The Renaissance of Roland Barthes (Due: 03/01/2013)

The Renaissance of Roland Barthes

Speakers: Jonathan Culler, Diana Knight, Rosalind Krauss, D.A. Miller, and Lucy O’Meara

 

The students of the Comparative Literature and English departments at the City University of New York Graduate Center present the second annual interdisciplinary conference on Critical Theory, to be held April 25-26, 2013. The conference will be devoted to the writings of French literary theorist and critic Roland Barthes.

In response to Roland Barthes’ tragic death in 1980, Michel Foucault observed that Barthes, in his lecture courses only a week before the accident, seemed “completely developed;” Foucault recalled thinking at the time: ‘He’ll live to be ninety years old; he is one of those men whose most important work will be written between the ages of sixty and ninety.’ Barthes’ final lecture course, Preparation of the Novel, staged the search for a vita nuova and a “third form” between or beyond the Essay and the Novel that would, in the manner of “the Neutral,” baffle or outplay the paradigms of theory and literature. Even if we can only hypothesize what hybrid work of critique and narrative Barthes would have gone on to create, the brilliance, theoretical significance, and formal innovation of his late work, especially his lectures, has yet to receive the international attention it deserves. In light of the publication of the final installment of his lecture courses, How to Live Together, we invite presentations from all fields to explore any aspect of Roland Barthes’ oeuvre: the tightrope his writing walks between the forms of the novel and the essay, the evolution of his writing and thinking throughout his life, the engagement of his work with literary or cultural texts, and the relationship of his work to critical theory, as well as to any and all other disciplines. Some of the questions this conference seeks to explore include, but are not limited to:

  • How can we re-think or complicate the narrative that takes The Pleasure of the Text (1973) as the beginning of a shift not only in Barthes’ thinking, but in French theory, more generally, from structuralism to post-structuralism? How does Barthes’ “late work” reflect upon, and even dramatize, such a historical transition?
  • Do the epiphanies of Barthes’ later work, such as The Neutral, bear out the questions raised in his earliest writings, such as Writing Degree Zero? Or does a later work like The Empire of Signs engage in a mode of cultural criticism distinctly different from earlier works such Mythologies?
  • How do the often genre-bending structures of Barthes’ writings elucidate, demonstrate, or call into question their theoretical content?
  • How does Barthes’ writing increasingly incorporate, as both method and subject matter, multiple types of media, from Camera Lucida’s engagement with photography and essays on film, music, and visual art to the late lectures that are themselves a strange hybrid form?
  • How did Barthes’ work change or inaugurate fields of discourse as wide-ranging as utopian studies, affect theory, cultural studies, queer theory, and reception aesthetics?
  • What are the political implications of Barthes’ work, such as How to Live Together, especially in light of contemporary revolutionary movements?
  • Taking Foucault’s cue, what would Barthes, if he had lived until 90, have gone on to write? What legacy did Barthes create, and what was left undone? What was, is, or will be the “third form?”
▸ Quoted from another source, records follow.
(** The bytes from [off] that lie in its block. *)
Lemma chunk_div off len i : (0 < len <= 512 - off mod 512)%nat -> (off <= i < off + len)%nat ->
  (i / 512 = off / 512 /\ i mod 512 = off mod 512 + (i - off))%nat.
Proof.
  intros Hl Hi. pose proof (Nat.div_mod off 512 ltac:(lia)).
  assert (E : (i / 512 = off / 512)%nat).
  { symmetry. apply (Nat.div_unique _ _ _ (off mod 512 + (i - off))); lia. }
  split; [done|]. symmetry. apply (Nat.mod_unique _ _ (off / 512)); lia.
Qed.

Lemma nblocks_one off len : (0 < len <= 512 - off mod 512)%nat -> nblocks_at off len = 1%nat.
Proof.
  intros Hl. unfold nblocks_at. rewrite bool_decide_false by lia.
  destruct (chunk_div off len (off + len - 1)) as [-> _]; [done|lia|lia].
Qed.

(** The size of the next chunk: up to the end of the block or of the data. *)
Lemma chunk_size off k : (0 < k)%nat -> exists j, Z.min (Z.of_nat k) (512 - Z.of_nat off mod 512) = Z.of_nat j /\
  (0 < j <= k)%nat /\ (j <= 512 - off mod 512)%nat /\ ((off + j) mod 512 = 0 \/ j = k)%nat.
Proof.
  intros Hk. pose proof (off_mod_range off). pose proof (off_mod off).
  exists (Z.to_nat (Z.min (Z.of_nat k) (512 - Z.of_nat off mod 512))). split_and!; try lia.
  destruct (Z.le_gt_cases (Z.of_nat k) (512 - Z.of_nat off mod 512)); [right; lia|left].
  pose proof (Nat.div_mod off 512 ltac:(lia)). symmetry.
  apply (Nat.mod_unique _ _ (off / 512 + 1)); lia.
Qed.

(** A write to a block that is logged costs nothing, and to another one block. *)
Lemma phi_upd sb ad n d a : (phi sb ad a <= phi sb ad (upd_blk n d a) + (if bool_decide (n ∈ t_logged a) then 0 else 1))%nat.
Proof.
  unfold phi, upd_blk. cbn [t_quota t_logged]. destruct (bool_decide_reflect (n ∈ t_logged a)) as [H|H].
  - by rewrite (subseteq_union_1_L {[n]} (t_logged a)), Nat.add_0_r by (by apply singleton_subseteq_l).
  - repeat case_bool_decide; try lia; set_solver.
Qed.

(** One round of [writei]: the block is mapped and the bytes [bs] stored. *)
(** A write behind the free map leaves the number of free blocks. *)
Lemma psi_upd sb ad n d a : sb_bmapstart sb < n -> psi sb ad (t_view (upd_blk n d a)) = psi sb ad (t_view a).
Proof.
  intros Hn. unfold psi, free_blocks. f_equal. f_equal. apply list_filter_iff. intros c.
  unfold used, upd_blk. cbn [t_view]. rewrite write_disk_other; [done|]. lia.
Qed.

Section Contents.
Context {S : Type} {TO : TxOps S} {disksize : Z} {home : Z -> Prop} {TD : TxView S disksize home}.
Context (dev_read : Z -> option (Z -> M (fsst S) (Z * list Z))).
Context (dev_write : Z -> option (list Z -> M (fsst S) Z)).
Implicit Types (t : S) (sb : superblock) (ic : list inode) (a : tspec) (x : inode).

(** Between two operations of the file system on a disk in order. *)
Record calm (sb : superblock) (a : tspec) : Prop := {
  ca_layout : layout disksize home sb;
  ca_ok : fs_ok sb (t_view a);
  ca_held : t_held a = ∅;
  ca_dirty : t_dirty a = ∅;
}.

Lemma readi_loop_run fuel t sb ic a ip x off k n :
  trepr t a -> calm sb a -> ic !! ip = Some x -> inode_ok sb (t_view a) x ->
  Z.of_nat (off + k) <= i_size x -> (k <= fuel)%nat ->
  wp (readi_loop fuel ip (n - Z.of_nat k) n (Z.of_nat off)) (mkfs t sb ic)
    (fun bs s' => bs = fbyte (t_view a) (i_addrs x) <$> seq off k /\
       exists t', s' = mkfs t' sb ic /\ trepr t' a).
Proof.
  intros HR HC Hx HI. revert t HR off k n. induction fuel as [|fuel IH]; intros t HR off k n Hsz Hf.
  { assert (k = 0%nat) as -> by lia. cbn [readi_loop]. rewrite (proj2 (Z.ltb_ge _ _)) by lia.
    apply wp_ret. eauto. }
  cbn [readi_loop]. destruct (Z.ltb_spec (n - Z.of_nat k) n) as [Hlt|Hge].
  2:{ assert (k = 0%nat) as -> by lia. apply wp_ret. eauto. }
  destruct HI as [Hdev Hfo Hs Hmap]. destruct HC as [HL HF Hh Hd].
  assert (Hz : addr_of (t_view a) (i_addrs x) (off / 512) <> 0).
  { apply Hmap. pose proof (Nat.div_mod off 512 ltac:(lia)). lia. }
  assert (Hbn : (off / 512 < 140)%nat).
  { apply Nat.Div0.div_lt_upper_bound. unfold MAXSIZE in *. lia. }
  destruct (addr_mapped _ _ _ _ Hfo Hbn Hz) as (Hr & _).
  pose proof (ly_disk _ _ _ HL). pose proof (ly_bm _ _ _ HL).
  apply wp_bind. rewrite off_div.
  eapply bmap_run; [exact HR|done..|by left|]. intros t1 a1 ad1 R1 M1.
  destruct (ma_same _ _ _ _ _ _ M1 Hz) as [-> ->]. rewrite set_addrs_id, list_insert_id by done.
  eapply f_geti; [done|]. rewrite Hdev.
  eapply f_read; [exact R1|lia|by rewrite Hh|by eapply held_empty_ok|]. intros bp t2 R2.
  eapply f_peek; [exact R2|]. cbv zeta. eapply f_done; [exact R2|by rewrite Hh|by rewrite Hd|]. intros t3 R3.
  pose proof (off_mod_range off) as Hm. rewrite off_mod.
  set (m := Z.min (n - (n - Z.of_nat k)) (512 - Z.of_nat off mod 512)).
  assert (Hmn : exists j, m = Z.of_nat j /\ (0 < j <= k)%nat /\ (j <= 512 - off mod 512)%nat).
  { exists (Z.to_nat m). pose proof (off_mod off). unfold m in *. lia. }
  destruct Hmn as (j & -> & Hj & Hj'). rewrite Nat2Z.id.
  replace (n - Z.of_nat k + Z.of_nat j) with (n - Z.of_nat (k - j)) by lia.
  rewrite <- Nat2Z.inj_add. eapply wp_seq; [apply IH; [exact R3|lia|lia]|].
  intros bs s' (-> & t4 & -> & R4). apply wp_ret. split; [|eauto].
  rewrite (slice_block (t_view a) (i_addrs x) off j) by (done || by eapply t_len).
  rewrite <- fmap_app. f_equal. rewrite <- seq_app. f_equal. lia.
Qed.

Lemma take_drop_contents v ad size off n : (off + n <= Z.to_nat size)%nat ->
  take n (drop off (contents v ad size)) = fbyte v ad <$> seq off n.
Proof.
  intros H. unfold contents. rewrite <- fmap_drop, <- fmap_take. f_equal.
  rewrite drop_seq, take_seq. cbn. f_equal. lia.
Qed.

Lemma readi_run t sb ic a ip x off n :
  trepr t a -> calm sb a -> ic !! ip = Some x -> inode_ok sb (t_view a) x -> i_type x <> T_DEV ->
  0 <= n -> Z.of_nat off + n < 4294967296 -> Z.of_nat off <= i_size x ->
  wp (readi dev_read ip (Z.of_nat off) n) (mkfs t sb ic)
    (fun r s' => r = (Z.min n (i_size x - Z.of_nat off),
                      take (Z.to_nat n) (drop off (contents (t_view a) (i_addrs x) (i_size x)))) /\
       exists t', s' = mkfs t' sb ic /\ trepr t' a).
Proof.
  intros HR HC Hx HI Ht Hn Hov Hoff. unfold readi. eapply f_geti; [done|].
  rewrite (proj2 (Z.eqb_neq _ _)) by done. rewrite u32_small by lia.
  rewrite (proj2 (Z.ltb_ge _ _)), (proj2 (Z.ltb_ge (Z.of_nat off + n) _)) by lia. cbn [orb].
  set (n' := if i_size x <? Z.of_nat off + n then i_size x - Z.of_nat off else n). cbv zeta.
  assert (Hn' : n' = Z.min n (i_size x - Z.of_nat off)).
  { unfold n'. destruct (Z.ltb_spec (i_size x) (Z.of_nat off + n)); lia. }
  pose proof (io_size _ _ _ HI) as Hsz. unfold MAXSIZE in Hsz.
  replace 0 with (n' - Z.of_nat (Z.to_nat n')) at 1 by lia.
  eapply wp_seq; [apply (readi_loop_run (Z.to_nat n') t sb ic a ip x off (Z.to_nat n') n'); eauto; lia|].
  intros bs s' (-> & t' & -> & R'). apply wp_ret. split; [|eauto].
  rewrite s32_small by lia. rewrite Hn'. f_equal.
  destruct (Z.le_gt_cases n (i_size x - Z.of_nat off)) as [Hle|Hgt].
  - rewrite Z.min_l by lia. rewrite take_drop_contents by lia. done.
  - rewrite Z.min_r by lia. rewrite (take_ge (drop _ _)).
    + rewrite <- take_drop_contents with (size := i_size x) by lia. apply take_ge.
      unfold contents. rewrite length_drop, length_fmap, length_seq. lia.
    + unfold contents. rewrite length_drop, length_fmap, length_seq. lia.
Qed.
Please submit a 300 word abstract for a 15-20 minute paper by March 1, 2013 to barthesconference2013@gmail.com. Proposals should include the title of the paper, presenter’s name, institutional and departmental affiliation, and any technology requests. We also welcome panel proposals of three to four papers.

This conference is co-sponsored by the Writers’ Institute at the City University of New York Graduate Center, the Center for Humanities, the Center for Lesbian and Gay Studies, Columbia University Press, and the Doctoral Students’ Council.